**Exercise instructions**.
Which lines of the entries below run from the one holding "Definition replace_char (a" to the one holding "[c] => Ascii.eqb", inclusive? Set down exactly those lines and no others.

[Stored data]
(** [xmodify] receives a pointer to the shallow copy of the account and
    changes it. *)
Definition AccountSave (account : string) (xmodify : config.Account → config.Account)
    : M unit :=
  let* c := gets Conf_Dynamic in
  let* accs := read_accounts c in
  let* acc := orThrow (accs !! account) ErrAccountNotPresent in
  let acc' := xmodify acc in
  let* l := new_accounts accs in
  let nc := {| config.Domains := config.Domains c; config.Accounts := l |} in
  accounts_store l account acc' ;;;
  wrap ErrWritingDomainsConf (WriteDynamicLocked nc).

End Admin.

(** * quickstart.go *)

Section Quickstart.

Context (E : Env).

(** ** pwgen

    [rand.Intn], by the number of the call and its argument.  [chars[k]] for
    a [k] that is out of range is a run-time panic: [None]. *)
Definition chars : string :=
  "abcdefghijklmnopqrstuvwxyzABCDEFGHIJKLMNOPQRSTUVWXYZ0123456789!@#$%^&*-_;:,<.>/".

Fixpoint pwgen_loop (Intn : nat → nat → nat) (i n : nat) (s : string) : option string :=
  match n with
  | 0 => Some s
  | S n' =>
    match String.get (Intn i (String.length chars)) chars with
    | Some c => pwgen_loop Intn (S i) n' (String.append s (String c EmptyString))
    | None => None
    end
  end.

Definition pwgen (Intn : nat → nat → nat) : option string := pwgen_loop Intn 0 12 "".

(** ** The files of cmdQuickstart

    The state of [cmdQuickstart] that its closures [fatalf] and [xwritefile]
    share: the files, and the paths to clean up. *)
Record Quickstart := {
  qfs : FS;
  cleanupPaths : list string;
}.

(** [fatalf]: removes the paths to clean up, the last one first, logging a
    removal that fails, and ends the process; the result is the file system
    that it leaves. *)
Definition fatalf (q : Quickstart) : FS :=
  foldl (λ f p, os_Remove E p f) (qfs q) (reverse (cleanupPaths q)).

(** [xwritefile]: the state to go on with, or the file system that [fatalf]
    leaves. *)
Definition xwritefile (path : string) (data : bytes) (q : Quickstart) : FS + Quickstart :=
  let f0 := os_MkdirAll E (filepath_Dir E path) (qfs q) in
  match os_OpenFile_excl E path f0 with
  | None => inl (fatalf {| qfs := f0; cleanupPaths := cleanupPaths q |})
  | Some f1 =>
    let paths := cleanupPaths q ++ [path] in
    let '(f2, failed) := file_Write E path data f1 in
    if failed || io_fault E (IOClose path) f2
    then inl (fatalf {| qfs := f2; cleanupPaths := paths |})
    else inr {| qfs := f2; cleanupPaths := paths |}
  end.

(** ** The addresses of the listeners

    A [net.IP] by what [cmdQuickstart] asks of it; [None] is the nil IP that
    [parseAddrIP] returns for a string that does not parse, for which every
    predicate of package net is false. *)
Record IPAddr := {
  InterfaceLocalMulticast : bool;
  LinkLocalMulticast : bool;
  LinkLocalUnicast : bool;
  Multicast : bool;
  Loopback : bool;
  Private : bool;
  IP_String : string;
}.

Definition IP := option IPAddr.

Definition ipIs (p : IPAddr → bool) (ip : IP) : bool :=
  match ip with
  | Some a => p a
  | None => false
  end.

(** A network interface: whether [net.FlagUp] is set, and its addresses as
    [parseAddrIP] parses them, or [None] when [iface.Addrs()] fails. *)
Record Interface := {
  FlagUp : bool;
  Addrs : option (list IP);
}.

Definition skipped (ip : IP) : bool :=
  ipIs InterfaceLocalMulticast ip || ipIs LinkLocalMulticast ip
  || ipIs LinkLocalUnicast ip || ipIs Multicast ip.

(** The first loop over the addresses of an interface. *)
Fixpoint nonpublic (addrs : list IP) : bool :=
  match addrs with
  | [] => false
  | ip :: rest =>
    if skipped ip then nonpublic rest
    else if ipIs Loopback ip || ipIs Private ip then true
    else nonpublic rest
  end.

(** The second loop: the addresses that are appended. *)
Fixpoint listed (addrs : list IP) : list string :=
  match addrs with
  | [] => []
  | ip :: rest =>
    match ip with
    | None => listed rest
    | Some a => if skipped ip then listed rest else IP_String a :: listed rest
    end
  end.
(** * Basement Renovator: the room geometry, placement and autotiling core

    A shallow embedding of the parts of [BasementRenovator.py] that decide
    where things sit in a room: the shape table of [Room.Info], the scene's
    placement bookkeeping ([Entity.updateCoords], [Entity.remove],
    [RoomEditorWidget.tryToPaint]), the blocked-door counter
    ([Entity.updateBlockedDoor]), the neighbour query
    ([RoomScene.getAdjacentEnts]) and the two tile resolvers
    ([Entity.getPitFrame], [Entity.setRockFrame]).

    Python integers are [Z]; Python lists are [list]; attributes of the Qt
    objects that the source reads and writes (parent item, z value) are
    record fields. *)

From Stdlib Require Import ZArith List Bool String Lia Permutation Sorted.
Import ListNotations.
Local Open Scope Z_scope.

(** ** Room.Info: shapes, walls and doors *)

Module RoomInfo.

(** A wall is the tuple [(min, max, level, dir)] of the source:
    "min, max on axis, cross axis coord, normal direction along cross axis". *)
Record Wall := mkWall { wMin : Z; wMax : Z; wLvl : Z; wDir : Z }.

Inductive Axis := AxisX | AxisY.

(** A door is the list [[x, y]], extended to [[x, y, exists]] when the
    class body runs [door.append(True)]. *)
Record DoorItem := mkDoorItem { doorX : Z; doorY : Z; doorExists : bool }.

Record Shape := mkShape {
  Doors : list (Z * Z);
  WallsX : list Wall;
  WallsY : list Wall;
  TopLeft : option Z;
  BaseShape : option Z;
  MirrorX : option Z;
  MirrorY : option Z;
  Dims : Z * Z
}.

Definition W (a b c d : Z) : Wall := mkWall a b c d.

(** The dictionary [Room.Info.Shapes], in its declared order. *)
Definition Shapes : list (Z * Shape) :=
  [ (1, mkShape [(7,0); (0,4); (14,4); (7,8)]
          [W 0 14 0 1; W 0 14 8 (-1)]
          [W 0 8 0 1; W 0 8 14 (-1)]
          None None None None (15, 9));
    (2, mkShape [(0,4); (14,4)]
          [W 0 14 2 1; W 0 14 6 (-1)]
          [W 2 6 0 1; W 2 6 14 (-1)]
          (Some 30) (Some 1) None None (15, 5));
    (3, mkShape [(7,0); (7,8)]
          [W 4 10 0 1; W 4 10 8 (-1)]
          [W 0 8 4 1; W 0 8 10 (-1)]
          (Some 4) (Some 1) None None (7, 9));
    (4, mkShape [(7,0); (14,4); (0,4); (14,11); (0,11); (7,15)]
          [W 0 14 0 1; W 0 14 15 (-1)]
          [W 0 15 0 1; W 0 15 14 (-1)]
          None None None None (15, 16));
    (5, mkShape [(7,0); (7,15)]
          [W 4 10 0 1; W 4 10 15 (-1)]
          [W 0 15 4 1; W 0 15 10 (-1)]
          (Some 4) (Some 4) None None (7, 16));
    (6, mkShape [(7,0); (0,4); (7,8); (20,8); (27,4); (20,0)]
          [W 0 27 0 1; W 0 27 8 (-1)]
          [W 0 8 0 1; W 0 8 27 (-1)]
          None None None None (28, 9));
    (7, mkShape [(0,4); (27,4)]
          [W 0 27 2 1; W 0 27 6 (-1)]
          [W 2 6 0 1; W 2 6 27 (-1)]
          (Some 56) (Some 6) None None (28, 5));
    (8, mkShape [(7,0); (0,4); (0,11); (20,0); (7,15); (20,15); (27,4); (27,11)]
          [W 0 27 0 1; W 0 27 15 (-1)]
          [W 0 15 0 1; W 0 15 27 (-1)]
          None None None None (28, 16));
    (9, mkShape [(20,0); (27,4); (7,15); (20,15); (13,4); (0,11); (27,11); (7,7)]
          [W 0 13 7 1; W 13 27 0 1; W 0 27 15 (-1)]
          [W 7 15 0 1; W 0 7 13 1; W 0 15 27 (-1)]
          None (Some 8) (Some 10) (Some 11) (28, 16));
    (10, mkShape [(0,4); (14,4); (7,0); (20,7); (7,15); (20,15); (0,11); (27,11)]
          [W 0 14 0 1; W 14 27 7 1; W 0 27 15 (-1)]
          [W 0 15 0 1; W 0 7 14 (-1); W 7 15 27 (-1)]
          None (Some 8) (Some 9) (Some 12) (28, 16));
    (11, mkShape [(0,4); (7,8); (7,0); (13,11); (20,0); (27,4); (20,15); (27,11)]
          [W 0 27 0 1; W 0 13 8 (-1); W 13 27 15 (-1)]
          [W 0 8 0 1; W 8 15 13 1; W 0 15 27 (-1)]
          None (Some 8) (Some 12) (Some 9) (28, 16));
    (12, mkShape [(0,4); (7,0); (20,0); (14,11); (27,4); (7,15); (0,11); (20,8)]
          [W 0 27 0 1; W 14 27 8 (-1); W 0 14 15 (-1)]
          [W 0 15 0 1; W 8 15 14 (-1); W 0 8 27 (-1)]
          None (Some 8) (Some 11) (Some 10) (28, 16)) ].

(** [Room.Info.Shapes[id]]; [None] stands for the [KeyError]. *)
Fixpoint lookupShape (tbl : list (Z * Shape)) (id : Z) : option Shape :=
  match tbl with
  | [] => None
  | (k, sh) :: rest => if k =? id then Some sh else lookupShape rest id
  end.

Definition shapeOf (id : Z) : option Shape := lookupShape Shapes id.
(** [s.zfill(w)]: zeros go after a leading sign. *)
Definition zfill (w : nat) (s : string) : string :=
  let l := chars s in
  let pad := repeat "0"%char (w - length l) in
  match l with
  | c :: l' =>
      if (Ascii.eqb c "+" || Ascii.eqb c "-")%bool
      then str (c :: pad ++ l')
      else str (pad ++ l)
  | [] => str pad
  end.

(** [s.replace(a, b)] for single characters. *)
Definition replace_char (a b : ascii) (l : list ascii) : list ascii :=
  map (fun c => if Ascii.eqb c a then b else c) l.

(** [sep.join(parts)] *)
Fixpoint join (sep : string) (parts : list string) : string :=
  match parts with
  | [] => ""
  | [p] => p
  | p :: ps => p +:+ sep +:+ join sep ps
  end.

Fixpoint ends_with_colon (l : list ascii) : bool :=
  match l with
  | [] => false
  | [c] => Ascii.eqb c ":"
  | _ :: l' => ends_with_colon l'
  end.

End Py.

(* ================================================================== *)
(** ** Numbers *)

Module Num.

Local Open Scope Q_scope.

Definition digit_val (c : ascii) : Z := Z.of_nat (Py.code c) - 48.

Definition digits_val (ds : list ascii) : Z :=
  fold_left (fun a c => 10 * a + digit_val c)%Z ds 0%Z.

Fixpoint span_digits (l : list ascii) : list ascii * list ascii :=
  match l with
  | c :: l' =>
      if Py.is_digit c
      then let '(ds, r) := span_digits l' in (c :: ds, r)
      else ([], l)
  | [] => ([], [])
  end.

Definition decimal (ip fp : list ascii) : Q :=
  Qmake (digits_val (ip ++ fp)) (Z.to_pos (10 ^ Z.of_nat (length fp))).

**Response below**.
Definition replace_char (a b : ascii) (l : list ascii) : list ascii :=
  map (fun c => if Ascii.eqb c a then b else c) l.

(** [sep.join(parts)] *)
Fixpoint join (sep : string) (parts : list string) : string :=
  match parts with
  | [] => ""
  | [p] => p
  | p :: ps => p +:+ sep +:+ join sep ps
  end.

Fixpoint ends_with_colon (l : list ascii) : bool :=
  match l with
  | [] => false
  | [c] => Ascii.eqb c ":"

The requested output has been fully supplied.